Therein you will find the following,

It is generally accepted today that scale-up on a large scale can only be achieved by the loosely coupled MPP approach. This scale-up philosophy has been applied consistently to the architecture of the XDI VLDB Appliance: the system consists of a shared-nothing, scalable cluster of Nodes. Each Node encapsulates a “Slice” of the necessary components: Storage + Server + RDBMS execution engine.

Note that this description fits equally well with a variety of current VLDB, BI/DW systems.

What sets XtremeData apart from the rest seems to be the fact that they have correctly determined that there is a whole class of problems including VLDB Analytics that could benefit from a processor that incorporates some additional attributes (they call it an FPGA Accelerator).

It is important to note that XtremeData also claims that their chips consume less energy. Their claim is that

FPGAs are very power efficient – they outperform CPUs on the Performance/Watt metric by 2-3 orders of magnitude.

The exceptional thing about ExtremeData is that they offer their product in an easy to use packaging; plug it into the CPU slot in your Commodity Of The Shelf (COTS) Server!

The following is a quote from their “VLDB Analytics white-paper”.

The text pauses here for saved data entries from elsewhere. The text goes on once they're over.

(** * jac-splice-orc: the Splice-Orchestrator plugin

    A shallow embedding of [jac_splice_orc/plugin/splice_plugin.py]
    (class [SpliceOrcPlugin]) and the properties of its cluster bootstrap,
    endpoint resolution, [.env] persistence and import routing.

    Layout: Python-level data ([Py]), the Kubernetes client objects and the
    control-plane interface ([K8s]), the effect monad ([Eff]), the plugin
    methods ([SpliceOrcPlugin]), sample collaborators, then the lemmas. *)

From Stdlib Require Import ZArith Ascii String.
From stdpp Require Import base option list strings gmap.

Local Open Scope Z_scope.
Local Open Scope string_scope.
Local Open Scope list_scope.
Local Open Scope stdpp_scope.

(* ===================================================================== *)
(** ** Python-level data *)
(* ===================================================================== *)

Module Py.

(** Exceptions the plugin sees.  [ApiException] carries the HTTP status
    the handlers test ([e.status == 404]); [Foreign] is an exception of a
    class the plugin never names, raised by a collaborator. *)
Inductive exn : Type :=
| ApiException (status : Z)
| ConfigException
| ValueError
| KeyError (key : string)
| AttributeError
| Foreign (cls : string).

Inductive outcome (A : Type) : Type :=
| Returned (a : A)
| Raised (e : exn).
Global Arguments Returned {A} a.
Global Arguments Raised {A} e.

Definition outcome_map {A B} (f : A → B) (o : outcome A) : outcome B :=
  match o with
  | Returned a => Returned (f a)
  | Raised e => Raised e
  end.

(** *** [str]

    A Python [str] is a [string] whose characters are code points below
    256.  [isspace] is Python's whitespace table on that range. *)
Definition isspace (c : ascii) : bool :=
  match c with
  | "009" | "010" | "011" | "012" | "013"
  | "028" | "029" | "030" | "031" | " "
  | "133" | "160" => true
  | _ => false
  end%char.

Definition LF : ascii := "010"%char.
Definition CR : ascii := "013"%char.
Definition dquote : ascii := "034"%char.
Definition equals : ascii := "="%char.

(** [s.lstrip(chars)] and [s.rstrip(chars)], the character set given as
    a predicate. *)
Fixpoint lstrip_by (p : ascii → bool) (s : string) : string :=
  match s with
  | EmptyString => EmptyString
  | String c r => if p c then lstrip_by p r else s
  end.

Fixpoint rstrip_by (p : ascii → bool) (s : string) : string :=
  match s with
  | EmptyString => EmptyString
  | String c r =>
      match rstrip_by p r with
      | EmptyString => if p c then EmptyString else String c EmptyString
      | r' => String c r'
      end
  end.

Definition strip_by (p : ascii → bool) (s : string) : string :=
  rstrip_by p (lstrip_by p s).

(** [s.strip()] *)
Definition strip (s : string) : string := strip_by isspace s.

(** [s.strip(chars)] with the double quote as the only character of
    [chars]. *)
Definition strip_dquote (s : string) : string :=
  strip_by (Ascii.eqb dquote) s.

(** [s.split(sep, 1)] at the equals sign: [None] stands for the
    one-element list returned when [s] holds no separator. *)
Fixpoint split_eq_1 (s : string) : option (string * string) :=
  match s with
  | EmptyString => None
  | String c r =>
      if Ascii.eqb c equals then Some (EmptyString, r)
      else match split_eq_1 r with
           | Some (k, v) => Some (String c k, v)
           | None => None
           end
  end.

(** Truthiness of a [str] and of optional values. *)
Definition truthy_str (s : string) : bool :=
  match s with EmptyString => false | _ => true end.

Definition truthy_opt_str (o : option string) : bool :=
  match o with Some s => truthy_str s | None => false end.

(** How an f-string renders an optional [str]. *)
Definition fmt_opt (o : option string) : string :=
  match o with Some s => s | None => "None" end.

(** *** Text files

    Reading in text mode translates CR LF and CR to LF; iterating the
    file yields the lines with their terminator. *)
Fixpoint universal_newlines (s : string) : string :=
  match s with
  | EmptyString => EmptyString
  | String c r =>
      if Ascii.eqb c CR then
        String LF (match r with
                   | String c' r' =>
                       if Ascii.eqb c' LF then universal_newlines r'
                       else universal_newlines r
                   | EmptyString => EmptyString
                   end)
      else String c (universal_newlines r)
  end.

Fixpoint readlines (s : string) : list string :=
  match s with
  | EmptyString => []
  | String c r =>
      if Ascii.eqb c LF then String LF EmptyString :: readlines r
      else match readlines r with
           | [] => [String c EmptyString]
           | l :: ls => String c l :: ls
           end
  end.

(** *** [dict] with [str] keys: insertion-ordered, assignment to a key
    already present keeps its position. *)
Definition dict (V : Type) : Type := list (string * V).

Fixpoint dict_set {V} (d : dict V) (k : string) (v : V) : dict V :=
  match d with
  | [] => [(k, v)]
  | (k', v') :: d' =>
      if String.eqb k' k then (k', v) :: d' else (k', v') :: dict_set d' k v
  end.

Fixpoint dict_get {V} (d : dict V) (k : string) : option V :=
  match d with
  | [] => None
  | (k', v') :: d' => if String.eqb k' k then Some v' else dict_get d' k
  end.

End Py.
Export Py.

(* ===================================================================== *)
(** ** Kubernetes client objects and the control plane *)
(* ===================================================================== *)

Module K8s.

(** The part of a [V1Service] the plugin reads.  An attribute the client
    left unset is [None]. *)
Record V1LoadBalancerIngress : Type :=
  { ip : option string; hostname : option string }.
Record V1LoadBalancerStatus : Type :=
  { ingress : option (list V1LoadBalancerIngress) }.
Record V1ServiceStatus : Type :=
  { load_balancer : option V1LoadBalancerStatus }.
Record V1Service : Type :=
  { status : option V1ServiceStatus }.

Record V1PolicyRule : Type :=
  { api_groups : list string; resources : list string; verbs : list string }.
Record V1Role : Type :=
  { role_meta_name : string; role_meta_namespace : string;
    rules : list V1PolicyRule }.
Record RbacV1Subject : Type :=
  { subject_kind : string; subject_name : string; subject_namespace : string }.
Record V1RoleRef : Type :=
  { ref_kind : string; ref_name : string; ref_api_group : string }.
Record V1RoleBinding : Type :=
  { binding_meta_name : string; binding_meta_namespace : string;
    subjects : list RbacV1Subject; role_ref : V1RoleRef }.

(** The client calls the plugin makes, with their arguments. *)
Inductive api_call : Type :=
| list_namespace
| create_namespace (name : string)
| read_namespaced_service_account (name namespace : string)
| create_namespaced_service_account (namespace name : string)
| read_namespaced_role (name namespace : string)
| create_namespaced_role (namespace : string) (body : V1Role)
| read_namespaced_role_binding (name namespace : string)
| create_namespaced_role_binding (namespace : string) (body : V1RoleBinding)
| read_namespaced_service (name namespace : string).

A VLDB (Very Large DataBase) Analytics Appliance is a complete, integrated system capable of sustained high-speed SQL processing against multi-terabyte databases. In particular, the highend configuration of the XtremeData VLDB Analytics Appliance is a single 19” rack, capable of sustained 1TB/min SQL query throughput. The rack encapsulates disk storage, COTS x86 based CPUs and custom hardware accelerators. The appliance runs an enhanced version of postgreSQL on standard Linux. The postgreSQL front-end interface has been fully maintained while the back-end has been optimized for parallel processing across multiple hardware accelerated nodes. The Appliance is optimized for the Decision Support Systems market.

To understand more about XtremeData and their FPGA Accelerator for COTS x86 platforms, read the following presentation by their CEO, Ravi Chandran at University of Mannheim in February 2007.

You can also see two short posts about XtremeData on Tom Briggs Blog at “XTremeData: Netezza Competitor or Partner?” and “Bits of Info about XtremeData”.

The common theme

Kickfire and XtremeData seem to have used custom hardware in their products and both of them appear to use it for the same reason. The nature of the data warehousing query is that a huge amount of information is stored but only a small subset of it is used in the processing of a query. And both of them appear to be based on FPGA’s.

There is more information available about XtremeData; there have been many demonstrations at a variety of HPC forums and there are several publicly available benchmarks that show that the product is very real.

Kickfire is at a relatively early stage and I’m sure that there will be more information about them before long. I’m reasonably certain that FPGA’s are at the core of their “SQL Chip” but they seem to go out of their way to avoid using the term.

The FPGA (maybe a worthwhile subject for a post) is also at the heart of one other data warehouse appliance, the Netezza Performance Server.

It is certainly an interesting time to be watching the BI/DW market. The explosion of data and the desire to bring useful information and actionable results from this mountain of data has certainly brought created some exceptional product ideas.

One Response to “Kickfire and Xtremedata, a common theme?”

  1. Keith Murphy Says:

    Just to clear up a small detail. I can assure you that the Kickfire product does not use SSD drives. That information was incorrect.